The chapter presents acoustic presence detection, which can be applied to support the smart home system with information about the presence of humans in the environment. The acoustic presence detection is based on digital signal processing and machine learning methods, with the objective to classify the captured audio signal into the corresponding class. An analysis of different audio capturing devices for a smart home environment from the perspective of acoustic presence detection will be carried out. The presence detection task consists of voice activity detection, feature extraction, and classification. The extension of acoustic presence detection with additional information about the user's characteristics is proposed. This information can be used to optimize the smart home human-computer interface with personalization and customization functionalities.
TopIntroduction
Rapid research progress in the field of Information Communications Technology (ICT) has an important influence on everyday life, with an increasing number of devices present in the human environment. Existing communication networks and their successors, like 5G, enable the development of a smart home environment, where all these devices communicate and integrate into one system, with the objective to ease and support human life. The population in developed countries is aging fast. This will result in an increased ratio of elderly persons who will need additional care. The smart home environment can provide one of the solutions to prolonging the independent life of the elderly and, in addition, simplify the organization for caregivers from the point when they can’t live independently anymore onwards.
A broad set of various services can be implemented in a smart home environment, with the objective to improve the quality of life of the inhabitants. A basic set of services is oriented toward establishing a fully automated and energy-efficient home environment. An extended set of smart home services includes fusion of different information and media content sources into a common platform, which serves as a virtual assistant . The interaction with the assistant can be carried out in an almost natural way if embodied conversational agents (Rojc et al., 2017) are implemented in this role. One of the key pieces of information needed for successful operation should answer the question if users are present in the environment. A smart home environment must be able to monitor the users inside the home, to be aware of their presence and movements in particular rooms.
The presence detection systems in a smart home environment can be implemented in various ways. The basic concept behind presence detection is to measure some of the biological, technical or environmental conditions, which are influenced or generated by the users who are present in the smart home. From the quality of experience point of view, users prefer those presence detection systems which are non-invasive. In the opposite case, users have to carry with them a presence device, which reduces the perceived smart home experience significantly. The presence device can be a dedicated hardware module, which is, typically, using one of the in-door positioning methods to sense the user’s presence. Wireless systems like RFID, NFC, Bluetooth, Bluetooth Low Energy (BLE), etc. have been applied successfully for this task. Another approach is to use some terminal equipment that users are carrying with them as a presence device. Nowadays, a smartphone is best suited for this task, although it still has to be carried by the users all the time to fulfill the role of the presence device, which reduces the comfort of smart home inhabitants.
The non-invasive methods for presence detection in a smart home can be classified according to the modality which is being measured or monitored to detect the user’s presence. A frequently used approach is based on Passive Infra-Red (PIR) motion detection sensors. The PIR sensor is a small electronic device, which operates locally and detects the increased level of infra-red light radiation emitted by humans. Another solution is based on acoustic presence detection, which estimates the users’ presence based on uttered words and other sound produced by the speakers during their presence and activities in the environment of a smart home. In this case, the audio signal is captured by a single microphone or by a microphone array, and processed to detect users’ presence with audio and speech classification algorithms. A similar approach can be carried out using the visual modality, where a video camera captures a signal and the user’s presence is detected with visual object recognition algorithms. An example of the non-invasive presence detection method, which is measuring technical conditions, is based on estimating the change in the electromagnetic field using IEEE 802.11 Wi-Fi access points.

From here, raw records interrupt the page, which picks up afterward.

(** ** Rotation *)

(** A wrapped entry for a row: the key list sealed for the device of the row. *)
Definition wrapped_row (key_list : bytes) (row : bytes * DeviceRow) (w : WrappedFor) : Prop :=
  wf_device_b64 w = b64_encode row.1 ∧ ∃ eph nonce (x : PubKey),
    dr_x25519_pub row.2 = arr_bytes x ∧
    wf_wrapped_b64 w = b64_encode (wrap_vault_key eph nonce key_list x row.1).

(** Keys of the right length, as a device registers them. *)
Definition row_ok (row : bytes * DeviceRow) : Prop :=
  (∃ ed : PubKey, row.1 = arr_bytes ed) ∧ ∃ x : PubKey, dr_x25519_pub row.2 = arr_bytes x.

Lemma wrap_all_run key_list s w rows : ∀ n,
  Forall row_ok rows →
  ∃ k ws, wrap_all (N := Relay) rng key_list (device_info <$> rows) (mkClient s w n) = (mkClient s w k, Ok ws) ∧
    Forall2 (wrapped_row key_list) rows ws.
Proof.
  induction rows as [|[p r] rows IH]; intros n Hok; [exists n, []; by split|].
  apply Forall_cons in Hok as [[[ed Hed] [x Hx]] Hok]. simpl in Hed, Hx. subst p.
  destruct (IH (2 + n)%nat Hok) as (k & ws & Hrun & Hall).
  eexists k, (_ :: ws). cbn [fmap list_fmap wrap_all]. unfold sbind at 1.
  rewrite (wrap_for_run key_list s w n ed r x Hx). unfold sbind at 1. rewrite Hrun.
  split; [done|]. constructor; [|done]. split; [done|]. eauto.
Qed.

(** The row after a rotation: the wrapped key replaced. *)
Definition rekeyed (r : DeviceRow) (blob : bytes) : DeviceRow :=
  mkDeviceRow (dr_x25519_pub r) (dr_name r) (dr_approved r) (dr_revoked r) (Some blob).

Lemma rewrap_rows key_list v rows ws : ∀ s,
  Forall2 (wrapped_row key_list) rows ws → NoDup rows.*1 →
  (∀ p r, (p, r) ∈ rows → t_devices s !! (v, p) = Some r ∧ dr_revoked r = false) →
  ∃ s', run_prog burns (rewrap_all v ws) s = (s', Ok tt) ∧
    t_vaults s' = t_vaults s ∧ t_entries s' = t_entries s ∧
    (∀ x, (∀ p, x = (v, p) → p ∉ rows.*1) → t_devices s' !! x = t_devices s !! x) ∧
    (∀ p r, (p, r) ∈ rows → ∃ eph nonce (x : PubKey), dr_x25519_pub r = arr_bytes x ∧
       t_devices s' !! (v, p) = Some (rekeyed r (wrap_vault_key eph nonce key_list x p))).
Proof.
  intros s Hall. revert s. induction Hall as [|[p r] w rows ws (Hd & eph & nonce & x & Hx & Hb) Hall IH];
    intros s Hnd Hrows.
  { exists s. split_and!; try done. by intros p r ?%not_elem_of_nil. }
  simpl in Hd, Hb, Hx, Hnd. apply NoDup_cons in Hnd as [Hp Hnd].
  destruct (Hrows p r) as [Hr Hrev]; [constructor|].
  set (blob := wrap_vault_key eph nonce key_list x p) in *.
  set (s1 := set_devices (<[(v, p) := rekeyed r blob]> (t_devices s)) s).
  destruct (IH s1 Hnd) as (s' & Hrun & Ev & Ee & Hsame & Hnew).
  { intros p' r' Hin. destruct (Hrows p' r') as [Hr' Hrev']; [by constructor|]. split; [|done].
    simpl. rewrite lookup_insert_ne; [done|]. intros [= ->]. apply Hp.
    by apply (list_elem_of_fmap_2 fst rows (p', r')). }
  exists s'. split_and!; try done.
  - cbn [rewrap_all]. rewrite b64_bytes_run, Hd, b64_round, b64_bytes_run, Hb, b64_round.
    cbn [run_prog exec_stmt]. rewrite Hr, Hrev. rewrite <-Hrun. unfold s1, rekeyed. by rewrite Hrev.
  - intros y Hy. rewrite Hsame; [|intros p' Hp'; apply (not_elem_of_cons rows.*1 p' p), Hy, Hp'].
    simpl. rewrite lookup_insert_ne; [done|]. intros <-. apply (Hy p eq_refl). constructor.
  - intros p' r' [[= -> ->]|Hin]%elem_of_cons; [|by apply Hnew].
    exists eph, nonce, x. split; [done|]. rewrite Hsame; [apply lookup_insert_eq|].
    intros p'' [= <-]. done.
Qed.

The objective of the proposed encyclopedia article1 is to present the approach of acoustic presence detection in a smart home environment, analyze the modules which are building the complete system, and propose the key elements for the given context. The acoustic presence detection solution benefits greatly from Human-Computer Interfaces, which are part of intelligent ambient. The usage of acoustic presence detection in a smart home environment is one of the building blocks which is a prerequisite for establishing a natural user-interface for human users.